There’s a recurring theme on this blog when I talk about programming. It’s a skill you don’t learn in school, but which separates recent graduates from employees with 5 years of experience: how to manage complexity.
The reason you never learned how to manage complexity in nearly 20 years of school is that you never actually encountered anything of sufficient complexity that it needed managing. That’s because at the beginning of each term/semester/year you start with a blank slate. If you only ever spend up to 500 hours on a school project, you’ll never understand what it feels like to look at a system with 10,000 engineering hours logged to it.
That’s when the rules of the game change. You’ve only ever had to deal with projects where you could hold all the parts and variables in your head at one time and make sense of it. Once a project grows beyond the capability of one person to simultaneously understand every part of it, everything starts to unravel. When you change A you’ll forget that you had to change B too. Suddenly your productivity and quality start to take a nosedive. You’ve reached a tipping point, and there’s no going back.
It isn’t until you reach that point that you understand why interfaces are useful and why global variables are bad (not to mention their object-oriented cousins, the singleton).
The funny thing is that you learn about all the tools for managing complexity in school. When I was in high school I was taught about structured programming and introduced to modular programming. In university my first programming class used C++ and went through all the features like classes, inheritance and polymorphism. However, since we’d never seen a system big enough to need these tools, most of it fell on deaf ears. Now that I think about it, I wonder if our professors had ever worked on a system big enough to need those tools.
The rules of managing complexity are:
- Remove unnecessary dependencies between parts of your system. Do this by designing each module against an abstract interface that only includes the functionality it needs, nothing else.

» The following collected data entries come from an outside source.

Lemma fmt_02d_two_digits (n : Z) :
  (0 <= n < 100)%Z -> fmt_02d n = two_digits n.
Proof.
  intros H.
  rewrite <- (Z2Nat.id n) by lia.
  assert (Hk : (Z.to_nat n < 100)%nat) by lia.
  remember (Z.to_nat n) as k eqn:E. clear E H n.
  do 100 (destruct k as [|k]; [vm_compute; reflexivity|]).
  lia.
Qed.

Lemma clamp_negative (seconds : Q) :
  (seconds < 0)%Q -> is_negative seconds = true.
Proof.
  unfold Qlt, is_negative. simpl. intros H. apply Z.ltb_lt. lia.
Qed.

(** C9.  [format_timestamp] prints minutes and seconds as two decimal
    digits each, and puts the hours (two digits or more) in front once
    they are not zero; 0 seconds gives 00:00, 65 seconds 01:05, 3661
    seconds 01:01:01, and every negative input gives 00:00. *)
Theorem format_timestamp_layout (seconds : Q) :
  let total := if is_negative seconds then 0%Z else int_of seconds in
  let hours := (total / 3600)%Z in
  let minutes := (total mod 3600 / 60)%Z in
  let secs := (total mod 3600 mod 60)%Z in
  format_timestamp seconds =
    (if (hours =? 0)%Z then [] else fmt_02d hours ++ lit ":")
    ++ two_digits minutes ++ lit ":" ++ two_digits secs
  /\ format_timestamp 0 = lit "00:00"
  /\ format_timestamp 65 = lit "01:05"
  /\ format_timestamp 3661 = lit "01:01:01"
  /\ ((seconds < 0)%Q -> format_timestamp seconds = lit "00:00").
Proof.
  intros total hours minutes secs.
  assert (Hm : (0 <= minutes < 100)%Z).
  { subst minutes.
    pose proof (Z.mod_pos_bound total 3600 ltac:(lia)) as Hr.
    split; [apply Z.div_pos; lia|].
    apply Z.lt_trans with 60%Z; [|lia].
    apply Z.div_lt_upper_bound; lia. }
  assert (Hs : (0 <= secs < 100)%Z).
  { subst secs. pose proof (Z.mod_pos_bound (total mod 3600) 60 ltac:(lia)). lia. }
  repeat split; try reflexivity.
  - unfold format_timestamp.
    replace (int_of (if is_negative seconds then 0%Q else seconds)) with total
      by (subst total; now destruct (is_negative seconds)).
    fold hours minutes secs.
    rewrite !fmt_02d_two_digits by assumption.
    destruct (hours =? 0)%Z; [reflexivity|].
    now rewrite <- app_assoc.
  - intros Hneg. unfold format_timestamp.
    now rewrite (clamp_negative Hneg).
Qed.

End TimestampSpec.

(** ** Video reference resolver *)

Module ResolverSpec.

Import Resolver StrFacts Terms Examples.

(** Replaces every ASCII literal of the goal by its code points. *)
Ltac eval_literals :=
  repeat match goal with
  | |- context [lit ?s] =>
      let v := eval vm_compute in (lit s) in change (lit s) with v
  end.

Lemma id_char_ascii (c : char) : is_id_char c = true -> (c < 128)%N.
Proof.
  unfold is_id_char. intros H.
  repeat (apply orb_true_iff in H as [H | H]);
    try (apply andb_true_iff in H as [_ H]; apply N.leb_le in H; lia);
    apply N.eqb_eq in H; lia.
Qed.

- Make necessary dependencies explicit. If one module depends on another, state it explicitly, preferably in a way that can be verified for correctness by an automated checker (compiler, etc.). In object-oriented programming this is typically done with constructor injection.
- Be consistent. Humans are pattern-recognition machines. Guide your reader’s expectations by doing similar things the same way everywhere. (Five-rung logic, anyone?)

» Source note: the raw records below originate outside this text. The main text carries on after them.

(** * Aerie tweet collector: the classification pipeline

    A shallow embedding of [collector/database.py] (the record store) and
    [collector/classifier.py] (prompt formatter, response parser and
    classification loop), with the properties of the pipeline stated and
    proved over it.

    Conventions of the embedding:
    - a Python [str] is the list of its code points ([pystr]);
    - a value decoded from JSON is a [pyval];
    - a Python exception is a constructor of [exn]; a computation that can
      raise returns a [result];
    - the SQLite table [tweets] is the list of its rows in insertion order;
    - the model call and the clock are functions supplied by the caller. *)

From Stdlib Require Import List ZArith NArith Ascii String Bool Lia.
From Stdlib Require DecimalString.
From Stdlib Require Permutation Sorted.
Import ListNotations.

(* ================================================================== *)
(** * Python strings *)
(* ================================================================== *)

Module PyStr.

(** A [str] is a sequence of Unicode code points. *)
Definition pystr : Type := list N.

(** The code point of an ASCII character, and the [str] of a literal
    written in ASCII. *)
Definition ch (a : ascii) : N := N_of_ascii a.

Fixpoint str (s : string) : pystr :=
  match s with
  | EmptyString => []
  | String a s' => ch a :: str s'
  end.

Fixpoint eqb (a b : pystr) : bool :=
  match a, b with
  | [], [] => true
  | x :: a', y :: b' => N.eqb x y && eqb a' b'
  | _, _ => false
  end.

(** [a.startswith(p)], as a function of the prefix first. *)
Fixpoint startswith (p a : pystr) : bool :=
  match p, a with
  | [], _ => true
  | x :: p', y :: a' => N.eqb x y && startswith p' a'
  | _ :: _, [] => false
  end.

- Automate! Don’t make a person remember any more than they have to. Are there 3 steps to make some change? Can we make it 2, or better yet, 1?
It would be interesting if, in university, your second year project built on your first year project, and your third year project built on your second year project, etc. Maybe by your fourth year you’d have a better appreciation for managing complexity.
Spot on assessment. I always felt this in school as well, wondering if my professors had ever really been held to the fire, or merely learned and repeated the most basic implementations of the textbook theory. Though this post is now several years old, the current status of both education and the working world seem relatively unchanged. Being myself a recent graduate, I have experienced both. In your opinion, what is the best path forward for producing software engineers with the strong skills necessary to achieve success in their careers and to be quickly profitable for their employers? Does the responsibility fall to the universities and technical programs educating future employees, or should companies bear the burden of taking relatively in-experienced graduates and making them experienced and successful contributors?
@BrandonFarmer – there’s no easy answer. Schools might try doing projects around an existing code-base, but that can be so overwhelming to a student that they might revolt. I have a hard time getting students to be able to read their own code, let alone someone else’s. Companies didn’t used to mind investing lots of time and energy into training employees when the typical employee stuck around for a long time. Now that employers treat employees as easily replaceable, and employees countered by removing their loyalty to the companies, it really falls to employees to go out of their way to learn this stuff on their own time so they can go find a better and higher paying job.